I notice that a df gives her tuppence worth on these forums. Nuff said. (and she attacks guys with yellow fever - if I had the nous to put in one of those eye-rolling smilies, I would)
Anyway, put that bile down to the fact that I have but 7 hours til I’m chained to the desk for my next lovely week of offshore finance monkey work. And I need a shave, and smell entirely fetid. 1/2 way through the contract mind…
Comment from J
Posted on Tuesday, 18 April 2006 at 8:11 am
AND DON’T [SIC.] ME, MOTHERFUCKER!
Comment from Alex
Posted on Monday, 22 May 2006 at 12:06 am
I want more posts. Maybe they don’t have to be mundane diaries. What about a musing upon who would win a fight between bob dylan and leonard cohen? Obscure insights are fun to read and might allow those of us on the other side of the world to pretend they were sitting on the porch having random conversatins with you. That’s my 2 (euro) cents anyway.
Comment from Brian
Posted on Thursday, 10 August 2006 at 8:33 am
This is old, but I thought I’d comment that I agree in many ways regarding the mundane nature of most blogs. In the past I’ve done my best to avoid essentially all blogs, as I found them mindnumbingly boring. One would expect the politically extreme ones to be especially interesting, but you quickly realize most of these guys are merely standing around in a room, patting each other on the back, in what could be the world’s first electronic circle jerk.

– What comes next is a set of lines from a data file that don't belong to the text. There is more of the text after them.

(** [migrations/0011_stepper_snap.sql]. *)
Definition migration0011 : string := Join [
  "-- Tick-driven canary stepper snapshot. Opaque JSON (plan + statekit snapshot +";
  "-- step entered-at) so a restart resumes a mid-pause bake. Empty means the";
  "-- rollout is not tick-driven. Applied idempotently: each statement runs";
  ("-- separately and " +:+ String dquote "duplicate column" +:+ String dquote " is ignored.");
  "ALTER TABLE rollouts ADD COLUMN stepper_snap TEXT NOT NULL DEFAULT '';";
  ""] newline_text.

(** [migrations/0012_rollback_blocked.sql]. *)
Definition migration0012 : string := Join [
  "-- Why auto-rollback is disabled for a rollout, decided before it deployed.";
  "-- '' means auto-rollback may run. Set when the recorded rollback target is not";
  "-- what was live (the target was changed outside rollops, or the comparison";
  "-- could not be made), so a failed deploy is left for a human rather than";
  ("-- " +:+ String dquote "restored" +:+ String dquote " to a state that was never running. Applied idempotently.");
  "ALTER TABLE rollouts ADD COLUMN rollback_blocked TEXT NOT NULL DEFAULT '';";
  ""] newline_text.

(** The tables a creating migration declares, each with its columns: a table
    starts at its own line and its columns are the indented lines below. *)
Definition create_prefix : string := "CREATE TABLE IF NOT EXISTS ".
Definition first_word (s : string) : string := hd "" (Split (TrimSpace s) (Ascii.ascii_of_nat 32)).

Definition read_line (acc : list (string * list string)) (line : string) : list (string * list string) :=
  if HasPrefix line create_prefix then acc ++ [(first_word (TrimPrefix line create_prefix), [])]
  else if HasPrefix line "    " then
    match reverse acc with
    | (t, cs) :: rest => reverse rest ++ [(t, cs ++ [first_word line])]
    | [] => acc
    end
  else acc.
Definition tables_of (sql : string) : list (string * list string) := foldl read_line [] (Split sql newline_char).

(** ** Opening ([sqlite.go]) *)
Class Ddl (Db : Type) := {
  Exec : string → Db → option err * Db;
  columns : Db → gset (string * string);
  settled_on : string → Db → Prop;   (* all the tables and indexes a script declares are there *)
}.

Section Open.
Context {Db : Type} `{!Ddl Db}.
(** [sql.Open] and [Ping], of the data source name. *)
Context (sql_Open Ping : string → option err).

(** The statements of a migration: comments and blank lines are dropped, the rest
    is cut at the semicolons. *)
Definition statements (migration : string) : list string :=
  let lines := filter (λ l, l ≠ "" ∧ HasPrefix l "--" = false) (TrimSpace <$> Split migration newline_char) in
  let text := Join ((λ l, l +:+ newline_text) <$> lines) "" in
  filter (λ s, s ≠ "") ((λ chunk, TrimSpace (ReplaceAll chunk newline_text " ")) <$> Split text (Ascii.ascii_of_nat 59)).

Fixpoint exec_statements (stmts : list string) (db : Db) : option err * Db :=
  match stmts with
  | [] => (None, db)
  | stmt :: stmts =>
      let '(r, db) := Exec stmt db in
      match r with
      | Some e => if negb (Contains (err_str e) "duplicate column") then (Some e, db) else exec_statements stmts db
      | None => exec_statements stmts db
      end
  end.
Definition applyAddColumns (migration : string) (db : Db) : option err * Db := exec_statements (statements migration) db.
(* ===== verification/Rows.v ===== *)
(** * Rollouts as rows

    [SaveRollout] and [LoadRollout] of [store/sqlite/sqlite.go] at the level of
    the SQL they send: the columns by name, the values bound to them - JSON for
    the manifest and the commands, RFC3339Nano for the times -, the upsert, the
    transaction with its deferred rollback, and the way back with every error of
    scanning, parsing and decoding.  The database is a committed state and, inside
    a transaction, a working copy; a statement outside a transaction commits at
    once, so a statement moved out of it, or a transaction never committed, shows.
    Every call can fail: [cn_faults] is the list of outcomes to come, an exhausted
    list being a healthy database.

    Byte slices are texts here, nil being empty, as is the nil map; the five
    descriptors are nil or bytes.  That [Store.Sqlite] keeps a rollout as the value
    it decodes to is justified by [rows_refine_the_store]. *)

From Stdlib Require Import Floats.
From S2P Require Import Prelude Encoding GoTime TimeParse Json Config Model Store KubeTarget Plugins PluginWire Surface Migrate.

However, now that I’m in the final weeks before myself entering China for my own stab at teaching English I find myself increasingly reading China related blogs, pouring through their archives for specific subject matter, and absorbing all of it like a sponge.
In particular the few posts I’ve read on your site have been especially interesting, at least from my outside perspective. Perhaps in a few weeks when I’m on the ground there I’ll think ‘Well that guy didn’t know shit!’ Or maybe not.
I do share some concern over what audience I will be writing to with the blog I’ve just started, as I plan on giving the address out to friends, family, and whoever else is interested, even though these groups will have wildly different expectations. Notably some of my friends would be bored with topics pointed at relatives, and relatives would likely be horrified with those intended for friends. Still, I think I’ll keep it condensed under on umbrella. We’re all big boys now, we can’t expect to hide all of our guilty pleasures and embarressing stories forever. Those who read them will either appreciate you more or less for it, but either way at least its honest. And it is nice to keep the record public, as it will include information niether my friends nor family will have much interest in (like skateboarding in China, for example) that others looking east have a hell of time finding via conventional methods.
Looking forward to more posts in the future. Stick with the infrequent but worthwhile method.